Pope John Paul was one of the most travelled human beings in history. Of all the journeys he undertook as Pontiff, few could match the emotion and symbolism of his pilgrimage to the Holy Land in the Year 2000.
- The Tablet
On his arrival in Bethlehem, the Palestinian leader, Yasser Arafat, had welcomed him 'to Palestine, Bethlehem and to Jerusalem, the eternal capital of Palestine.' The Palestinians greatly appreciated his 'just positions in support of the Palestinian cause,' he said.
The Pope spoke bluntly. 'No one can ignore how much the Palestinian people have had to suffer in recent decades,' he said. 'Your torment is before the eyes of the world. And it has gone on too long.'
On 23 March came the Pope's visit to the Holocaust memorial of Yad Vashem in Jerusalem. Prime Minister Ehud Barak welcomed him and led him into the darkened hall.

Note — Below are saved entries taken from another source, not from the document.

(** A setting line whose key has none of the separator. *)
Definition setting_line (kv : string * string) : string := kv.1 +:+ " = " +:+ kv.2.
Definition known_keys : list string :=
  ["Address"; "PrivateKey"; "ListenPort"; "PostUp"; "PostDown"; "PublicKey"; "Endpoint"; "AllowedIPs";
   "PersistentKeepalive"].

Lemma read_setting k v : k ∈ known_keys → read_line (setting_line (k, v)) = LSetting k v.
Proof.
  unfold known_keys, setting_line, read_line. intros H.
  repeat (apply elem_of_cons in H as [->|H]; [by destruct v|]). by apply not_elem_of_nil in H.
Qed.

(** Reading the lines of settings in front of other lines. *)
Lemma read_settings kvs ls kvs' secs :
  Forall (λ kv, kv.1 ∈ known_keys) kvs → read_lines ls = Some (kvs', secs) →
  read_lines ((setting_line <$> kvs) ++ ls) = Some (kvs ++ kvs', secs).
Proof.
  intros H Hl. induction H as [|[k v] kvs Hk H IH]; [done|].
  cbn [fmap list_fmap app read_lines]. by rewrite IH, read_setting.
Qed.

(** The lines of a configuration. *)
Definition peer_lines (p : Peer) : list string := "" :: "[Peer]" :: (setting_line <$> peer_settings p).
Definition config_lines (cfg : Config) : list string :=
  "[Interface]" :: (setting_line <$> interface_settings cfg) ++ (Peers cfg ≫= peer_lines).

Lemma GenerateConfig_lines cfg : GenerateConfig cfg = unlines_str (config_lines cfg).
Proof.
  assert (∀ l, concat_str (peer_section <$> l) = unlines_str (l ≫= peer_lines)) as Hp.
  { induction l as [|p l IH]; [done|]. rewrite fmap_cons, bind_cons, unlines_app, <-IH.
    cbn [concat_str foldr]. f_equal. unfold peer_section, peer_lines, peer_settings.
    destruct (bool_decide (Endpoint p ≠ "")), (AllowedIPs p), (0 <? PersistentKeepalive p);
      unfold unlines_str, setting_line; cbn [fmap list_fmap app concat_str foldr fst snd];
      rewrite ?str_app_assoc, ?str_app_nil_r; reflexivity. }
  assert (∀ l, concat_str (route_commands <$> l) = unlines_str (setting_line <$>
    (l ≫= λ r, [("PostUp", "ip route add " +:+ r +:+ " dev wg0");
                ("PostDown", "ip route del " +:+ r +:+ " dev wg0 || true")]))) as Hr.
  { induction l as [|r l IH]; [done|]. rewrite fmap_cons, bind_cons, fmap_app, unlines_app, <-IH.
    cbn [concat_str foldr]. f_equal. unfold route_commands, unlines_str, setting_line.
    cbn [fmap list_fmap app concat_str foldr fst snd].
    rewrite ?str_app_assoc, ?str_app_nil_r. reflexivity. }
  unfold GenerateConfig, config_lines, interface_settings.
  rewrite Hp, Hr, !fmap_app.
  change ("[Interface]" :: ?l ++ ?k) with (["[Interface]"] ++ l ++ k).
  rewrite !unlines_app, !str_app_assoc.
  generalize (unlines_str (Peers cfg ≫= peer_lines)) as peers.
  match goal with |- context [unlines_str (setting_line <$> (Routes cfg ≫= ?f))] =>
    generalize (unlines_str (setting_line <$> (Routes cfg ≫= f))) end.
  intros routes peers.
  destruct (0 <? ListenPort cfg); unfold unlines_str, setting_line, forwarding_commands;
    cbn [fmap list_fmap app concat_str foldr fst snd];
    rewrite ?str_app_assoc, ?str_app_nil_r; reflexivity.
Qed.

Lemma settings_no_nl kvs :
  Forall (λ kv, kv.1 ∈ known_keys ∧ no_nl kv.2) kvs → Forall no_nl (setting_line <$> kvs).
Proof.
  intros H. induction H as [|[k v] kvs [Hk Hv] H IH]; constructor; [|done].
  apply no_nl_app; [|by apply no_nl_app]. unfold known_keys in Hk. cbn [fst] in *.
  repeat (apply elem_of_cons in Hk as [->|Hk]; [reflexivity|]). by apply not_elem_of_nil in Hk.
Qed.

Lemma interface_settings_ok cfg :
  one_line cfg → Forall (λ kv, kv.1 ∈ known_keys ∧ no_nl kv.2) (interface_settings cfg).
Proof.
  intros [Ha Hk Hr Hp]. unfold interface_settings. rewrite !Forall_app. split_and!.
  - repeat constructor; try done; unfold known_keys; set_solver.
  - destruct (Z.ltb_spec 0 (ListenPort cfg)) as [Hl|_]; [|constructor].
    apply Itoa_no_nl in Hl. repeat constructor; try done; unfold known_keys; set_solver.
  - induction Hr as [|r l Hr _ IH]; [constructor|]. rewrite bind_cons. apply Forall_app. split; [|done].
    repeat constructor; try (unfold known_keys; set_solver); by repeat apply no_nl_app.
Qed.

Lemma peer_settings_ok p :
  no_nl (peer_PublicKey p) ∧ no_nl (Endpoint p) ∧ Forall no_nl (AllowedIPs p) →
  Forall (λ kv, kv.1 ∈ known_keys ∧ no_nl kv.2) (peer_settings p).
Proof.
  intros (Hk & He & Hi). unfold peer_settings. rewrite !Forall_app. split_and!.
  - repeat constructor; try done; unfold known_keys; set_solver.
  - case_match; repeat constructor; try done; unfold known_keys; set_solver.
  - assert (no_nl (Join (AllowedIPs p) ", ")) by by apply no_nl_Join.
    destruct (AllowedIPs p); repeat constructor; try done; unfold known_keys; set_solver.
  - destruct (Z.ltb_spec 0 (PersistentKeepalive p)) as [Hl|_]; [|constructor].
    apply Itoa_no_nl in Hl. repeat constructor; try done; unfold known_keys; set_solver.
Qed.

Lemma read_peers ps :
  read_lines ((ps ≫= peer_lines) ++ [""]) = Some ([], (λ p, ("Peer", peer_settings p)) <$> ps).
Proof.
  assert (∀ p, Forall (λ kv, kv.1 ∈ known_keys) (peer_settings p)) as Hk.
  { intros p. unfold peer_settings. rewrite !Forall_app.
    split_and!; repeat case_match; repeat constructor; unfold known_keys; set_solver. }
  induction ps as [|p ps IH]; [done|]. rewrite bind_cons, <-app_assoc.
  change (peer_lines p ++ ?l) with ("" :: "[Peer]" :: (setting_line <$> peer_settings p) ++ l).
  cbn [read_lines]. rewrite (read_settings _ _ _ _ (Hk p) IH), app_nil_r. reflexivity.
Qed.

(** ** Properties *)

(** Reading a generated configuration back gives its interface and its
    peers, in order, with exactly the settings asked for: when no field holds a
    line break, nothing is lost, merged or moved to another section. *)
Theorem wireguard_config_round_trip cfg :
  one_line cfg → read_conf (GenerateConfig cfg) = Some (conf_sections cfg).
Proof.
  intros Hol. pose proof (interface_settings_ok cfg Hol) as Hi. unfold read_conf.
  rewrite GenerateConfig_lines, lines_of_unlines.
  - unfold config_lines.
    change (("[Interface]" :: ?l ++ ?k) ++ [""]) with ("[Interface]" :: (l ++ k) ++ [""]).
    rewrite <-app_assoc. cbn [read_lines].
    erewrite read_settings; [|eapply Forall_impl; [exact Hi|by intros ? []]|apply read_peers].
    rewrite app_nil_r. reflexivity.
  - unfold config_lines. constructor; [done|]. rewrite Forall_app. split; [by apply settings_no_nl|].
    destruct Hol as [_ _ _ Hp]. induction Hp as [|p ps Hp _ IH]; [constructor|]. rewrite bind_cons.
    apply Forall_app. split; [|done]. repeat (constructor; [done|]).
    by apply settings_no_nl, peer_settings_ok.
Qed.

Lemma wireguard_config_round_trip_witness :
  let cfg := {| Address := "100.96.0.1/32"; ListenPort := 51820; cfg_PrivateKey := "k"; Routes := ["172.16.0.0/16"];
    Peers := [{| peer_PublicKey := "p"; Endpoint := ""; AllowedIPs := ["100.96.0.2/32"]; PersistentKeepalive := 25 |}] |} in
  read_conf (GenerateConfig cfg) = Some (conf_sections cfg).
Proof. intros cfg. apply (wireguard_config_round_trip cfg). by split; repeat constructor. Defined.

(** The number an array of bytes stands for, least significant byte first. *)
Definition scalar (k : list Z) : Z := foldr (λ b n, b + 256 * n) 0 k.
Definition is_bytes (k : list Z) : Prop := Forall (λ b, 0 ≤ b < 256) k.

Lemma scalar_range k : is_bytes k → 0 ≤ scalar k < 256 ^ Z.of_nat (length k).
Proof.
  intros H. induction H as [|b k Hb H IH]; [done|]. simpl. rewrite Nat2Z.inj_succ, Z.pow_succ_r by lia. lia.
Qed.

Lemma scalar_app a b : scalar (a ++ b) = scalar a + 256 ^ Z.of_nat (length a) * scalar b.
Proof.
  induction a as [|x a IH]; [by simpl; lia|]. simpl. rewrite IH, Nat2Z.inj_succ, Z.pow_succ_r by lia. lia.
Qed.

Speaking with great emotion, the Pope said 'As Bishop of Rome and successor of the Apostle Peter, I assure the Jewish people that the Catholic Church is deeply saddened by the hatred, acts of persecution and displays of anti-Semitism directed against Jews by Christians at any time and in any place.'
The Israeli Prime Minister, Ehud Barak, whose Polish parents died at Treblinka, responded: 'You have done more than anyone else to bring about a historic change in the attitude of the Church towards the Jewish people, initiated by the good Pope John XXIII, and to dress the gaping wounds that festered over many bitter centuries.'
Present to meet the 'Pope were Holocaust survivors. One, Edith Tzirer, says she owed her life to him. She had been in the SkarzyskoKammiena labour camp as a Jewish teenager, and when released was too weak to walk.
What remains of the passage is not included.